Monitors and televisions collected for recycling.

North Carolina’s pounds collected per-capita fell to 2.12 pounds in 2020-21. | Serge Cornu/Shutterstock

COVID-19 impacts and ongoing trends in the materials stream made a major impact on the North Carolina state e-scrap program last year.

Data released on the program results in the 2020-21 fiscal year showed a drop of both weight of collected electronics and the number of local governments operating electronics recycling programs.

The N.C. Department of Environmental Quality Division of Waste Management’s annual report found declines in collection through both local government collection channels and retailers.

Electronics recycling laws in the state cover TVs, computer equipment, printers, scanners, cell phones, stereos, video players and other low-grade electronic devices. Local governments collected 10,624 tons of those electronics in 2020-21, a 9.5% decrease from 2019-20’s 11,735 tons.

Overall collection, which includes retailers, dropped from 12,815 tons in 2019-20 to 11,239 tons in 2020-21. That changed the state’s pounds collected per capita from 2.44 pounds to 2.12 pounds, according to the report.

“Although this decrease follows a general trend of declining electronics recycling tonnage since FY 2015-16, another contributing factor could be impacts from the COVID-19 pandemic, which resulted in many local governments suspending or limiting operational hours of special collection services during late FY 2019-20 and into early FY 2020-21,” the report said. 
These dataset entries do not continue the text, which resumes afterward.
(** A step of [calculate_natal_chart] raises: a library call, or the
    indexing of a tuple that a library returned too short. *)
Inductive step_fails (path birth_date_str birth_time_str : string)
          (latitude longitude : Q) : Prop :=
| strptime_fails msg :
    strptime (birth_date_str ++ " " ++ birth_time_str) "%Y-%m-%d %H:%M"
    = inl msg ->
    step_fails path birth_date_str birth_time_str latitude longitude
| localize_fails birth_datetime e :
    strptime (birth_date_str ++ " " ++ birth_time_str) "%Y-%m-%d %H:%M"
    = inr birth_datetime ->
    localize "Asia/Tokyo" birth_datetime = Raise e ->
    step_fails path birth_date_str birth_time_str latitude longitude
| astimezone_fails birth_datetime local_dt e :
    strptime (birth_date_str ++ " " ++ birth_time_str) "%Y-%m-%d %H:%M"
    = inr birth_datetime ->
    localize "Asia/Tokyo" birth_datetime = Ok local_dt ->
    astimezone_utc local_dt = Raise e ->
    step_fails path birth_date_str birth_time_str latitude longitude
| utc_to_jd_fails birth_datetime local_dt utc_dt e :
    strptime (birth_date_str ++ " " ++ birth_time_str) "%Y-%m-%d %H:%M"
    = inr birth_datetime ->
    localize "Asia/Tokyo" birth_datetime = Ok local_dt ->
    astimezone_utc local_dt = Ok utc_dt ->
    utc_to_jd utc_dt FLG_SWIEPH = Raise e ->
    step_fails path birth_date_str birth_time_str latitude longitude
| calc_ut_fails jd_utc jd name p_id e :
    julian_day_steps birth_date_str birth_time_str jd_utc ->
    Py.getitem jd_utc 0 = Some jd ->
    In (name, p_id) planets ->
    calc_ut path jd p_id FLG_SWIEPH = Raise e ->
    step_fails path birth_date_str birth_time_str latitude longitude
| houses_fails jd_utc jd e :
    julian_day_steps birth_date_str birth_time_str jd_utc ->
    Py.getitem jd_utc 0 = Some jd ->
    houses jd latitude longitude "P" = Raise e ->
    step_fails path birth_date_str birth_time_str latitude longitude
| jd_utc_empty jd_utc :
    julian_day_steps birth_date_str birth_time_str jd_utc ->
    Py.getitem jd_utc 0 = None ->
    step_fails path birth_date_str birth_time_str latitude longitude
| calc_ut_short jd_utc jd name p_id xx r i :
    julian_day_steps birth_date_str birth_time_str jd_utc ->
    Py.getitem jd_utc 0 = Some jd ->
    In (name, p_id) planets ->
    calc_ut path jd p_id FLG_SWIEPH = Ok (xx, r) ->
    (i = 0 \/ i = 1)%Z ->
    Py.getitem xx i = None ->
    step_fails path birth_date_str birth_time_str latitude longitude
| houses_short jd_utc jd cusps ascmc r i :
    julian_day_steps birth_date_str birth_time_str jd_utc ->
    Py.getitem jd_utc 0 = Some jd ->
    houses jd latitude longitude "P" = Ok (cusps, ascmc, r) ->
    (i = 0 \/ i = 1)%Z ->
    Py.getitem ascmc i = None ->
    step_fails path birth_date_str birth_time_str latitude longitude.

(** What a run of the planet loop that returns has done: one [calc_ut]
    per item, each giving at least two numbers, stored under the item's
    name. *)
Inductive loop_run (path : string) (jd_utc : list Q)
  : list (string * Z) -> chart -> chart -> Prop :=
| loop_done natal_positions :
    loop_run path jd_utc [] natal_positions natal_positions
| loop_step name p_id rest natal_positions final jd xx r x0 x1 :
    Py.getitem jd_utc 0 = Some jd ->
    calc_ut path jd p_id FLG_SWIEPH = Ok (xx, r) ->
    Py.getitem xx 0 = Some x0 ->
    Py.getitem xx 1 = Some x1 ->
    loop_run path jd_utc rest
             (dict_set natal_positions name [x0; x1]) final ->
    loop_run path jd_utc ((name, p_id) :: rest) natal_positions final.

(** The dictionary after storing one pair per item, in order. *)
Definition store_all (items : list (string * Z)) (vals : list (Q * Q))
           (natal_positions : chart) : chart :=
  fold_left
    (fun d iv => dict_set d (fst (fst iv)) [fst (snd iv); snd (snd iv)])
    (combine items vals) natal_positions.

(** The chart assembled from ten pairs and the two angles. *)
Definition chart_of (vals : list (Q * Q)) (asc mc : Q) : chart :=
  dict_set (dict_set (store_all planets vals []) "ASC" [asc]) "MC" [mc].

(** [v] is what [calc_ut] gave for [item]. *)
Definition from_calc_ut (path : string) (jd_utc : list Q)
           (item : string * Z) (v : Q * Q) : Prop :=
  exists jd xx r,
    Py.getitem jd_utc 0 = Some jd /\
    calc_ut path jd (snd item) FLG_SWIEPH = Ok (xx, r) /\
    Py.getitem xx 0 = Some (fst v) /\
    Py.getitem xx 1 = Some (snd v).

End Predicates.

(** A computation whose result depends on the world only through the
    ephemeris path, and which leaves that path alone. *)
Definition stable {A : Type} (m : M A) : Prop :=
  forall w1 w2,
    ephe_path w1 = ephe_path w2 ->
    fst (m w1) = fst (m w2) /\
    ephe_path (snd (m w1)) = ephe_path (snd (m w2)) /\
    ephe_path (snd (m w1)) = ephe_path w1.

Section RequestPredicates.

Context `{DateTimeLib}.

(** The message has the three fields, the first one holds a date and a
    time that both parse. *)
Definition well_formed_request (event : MessageEvent)
           (birth_date_str birth_time_str region city : string) : Prop :=
  exists first rest d t,
    map Py.strip (Py.split Py.comma (Py.strip (text event)))
    = [first; region; city] /\
    Py.split Py.space first = birth_date_str :: birth_time_str :: rest /\
    strptime birth_date_str "%Y-%m-%d" = inr d /\
    strptime birth_time_str "%H:%M" = inr t.

End RequestPredicates.

(** The log records written by [handle_message] up to the reply that
    announces the computation. *)
Definition parse_log (event : MessageEvent) : list effect :=
  [ Log INFO [Lit "Received message: "; Str (text event)];
    Log INFO [Lit "Attempting to parse horoscope input: '";
              Str (Py.strip (text event)); Lit "'"];
    Log INFO [Lit "Sent loading message to prevent webhook timeout."] ].

Section UrlPredicates.

Context `{Config}.

(** The address requested for a city and a region. *)
Definition geocode_url (city region : string) : string :=
  "https://maps.googleapis.com/maps/api/geocode/json?address="
  ++ (city ++ ", " ++ region ++ ", Japan")
  ++ "&key=" ++ GOOGLE_GEOCODING_API_KEY.

End UrlPredicates.

(** The line of the prompt for one chart entry. *)
Definition body_line (name sign : string) (lon : Q) : fstring :=
  [Lit "- "; Str name; Lit ": "; Str sign; Lit " ("; Fixed2 lon;
   Lit ("度)" ++ nl)].

(** [line] is the prompt line of [entry]: its name, the sign of its first
    number and that number. *)
Definition line_for (entry : string * list Q) (line : fstring) : Prop :=
  exists lon sign,
    Py.getitem (snd entry) 0 = Some lon /\
    get_zodiac_sign lon = Some sign /\
    line = body_line (fst entry) sign lon.

(** The whole prompt around the body lines. *)
Definition prompt_of (lines : list fstring) : list fstring :=
  ([[Lit prompt_intro]; [Lit prompt_heading]] ++ lines
   ++ [[Lit prompt_closing]])%list.

(** The text chosen by the [except] clause of
    [generate_horoscope_interpretation] from [str(e)]. *)
Definition gemini_error_text (message : string) : string :=
  if Py.contains "403 Client Error" message || Py.contains "Forbidden" message
  then forbidden_text
  else if Py.contains "Quota exceeded" message
          || Py.contains "rate limit" message
  then quota_text
  else if Py.contains "timeout" message then timeout_text
  else network_text.

(** The log record of a prompt and the request that carries it. *)
Definition prompt_log (prompt : list fstring) : effect :=
  Log INFO (Lit "LLM Prompt: " :: List.concat prompt).

Definition request_of (prompt : list fstring) : effect :=
  GenerateContent "gemini-2.0-flash" prompt 60.

(** Two charts with the same names and the same first numbers. *)
Definition same_longitudes (c1 c2 : chart) : Prop :=
  Forall2 (fun a b => fst a = fst b /\
                      Py.getitem (snd a) 0 = Py.getitem (snd b) 0) c1 c2.

Section PipelinePredicates.

Context `{DateTimeLib} `{SwissEph} `{Requests} `{LineBotApi} `{GenAI}
        `{Config}.

(** The statements of the [try] block of [handle_message] that follow the
    reply announcing the computation. *)
Definition after_loading_reply (event : MessageEvent)
           (birth_date_str birth_time_str region city : string) : M unit :=
  ' (lat, lon) <- get_coordinates city region ;;
  match lat, lon with
  | Some lat, Some lon =>
      natal_positions <-
        calculate_natal_chart birth_date_str birth_time_str lat lon ;;
      match natal_positions with
      | None =>
          push_message (user_id event) chart_error_text ;;
          log ERROR [Lit "Failed to calculate natal chart."]
      | Some natal_positions =>
          interpretation <-
            generate_horoscope_interpretation natal_positions ;;
          push_message (user_id event) (result_prefix ++ interpretation) ;;
          log INFO [Lit "Pushed final horoscope reply to user ";
                    Str (user_id event)]
      end
  | _, _ =>
      push_message (user_id event) geocode_error_text ;;
      log ERROR [Lit "Failed to get coordinates."]
  end.

End PipelinePredicates.

(** Log records and messages to the user. *)
Definition is_line_or_log (ef : effect) : bool :=
  match ef with
  | Log _ _ | LineReply _ _ | LinePush _ _ => true
  | _ => false
  end.

(** The effects that only [calculate_natal_chart] performs: its calls to
    the ephemeris and its two log records. *)
Definition is_chart_effect (ef : effect) : bool :=
  match ef with
  | SweUtcToJd _ _ | SweCalcUt _ _ _ | SweHouses _ _ _ _ => true
  | Log INFO [Lit s] => String.eqb s "Horoscope calculation completed."
  | Log ERROR (Lit s :: _) =>
      String.eqb s "Error during natal chart calculation: "
  | _ => false
  end.

Definition is_lookup (ef : effect) : bool :=
  match ef with
  | HttpGet _ => true
  | _ => false
  end.

Definition is_generate (ef : effect) : bool :=
  match ef with
  | GenerateContent _ _ _ => true
  | _ => false
  end.

(** Effects that belong neither to the chart computation nor to the
    interpretation. *)
Definition quiet (ef : effect) : Prop :=
  is_chart_effect ef = false /\ is_generate ef = false.

(** A computation that only adds effects to the trace. *)
Definition grows {A : Type} (m : M A) : Prop :=
  forall w, exists new, snd (m w) = after w new.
Access did decline in 2020-21, when 170 local governments operated an electronics recycling program, down from 175 the previous year. The number of drop-off sites fell from 434 to 421.

The collection of computer equipment, specifically, decreased 6.8%, and other electronics decreased 2% from the previous year, the report said. The collection of TVs decreased 11.6%, from 7,743 to 6,848 tons. 

It noted that while the proportion of TVs remained steady between 70% and 74% of total electronics recovered between 2015 and 2019, in the past two years that proportion declined to 64%.

“It is likely that FY 2015-16 marked the peak in recycling of cathode-ray tube (CRT) televisions in North Carolina,” the report said. “Compared to more modern flat-panel display (FPD) televisions, CRT televisions are substantially heavier and more difficult to handle for public recycling programs.”

The state’s disposal ban on computer equipment and TVs went into effect July 1, 2011. Manufacturers must register with the state and pay a registration fee, the amount depending on several factors. TV producers pay an initial fee of $2,500 plus an annual fee of $2,500, and each manufacturer has to recycle its market share of TVs.

Computer equipment manufacturers must pay an initial fee of $10,000 to $15,000, then an annual fee of $2,500 to $15,000, depending on the level of recycling plan chosen to provide consumers with free and reasonably convenient recycling. 

The fees go into an Electronics Management Fund, which then awards money to local governments to help pay for recycling programs. In 2020-21, $500,000 was provided to local governments from the fund.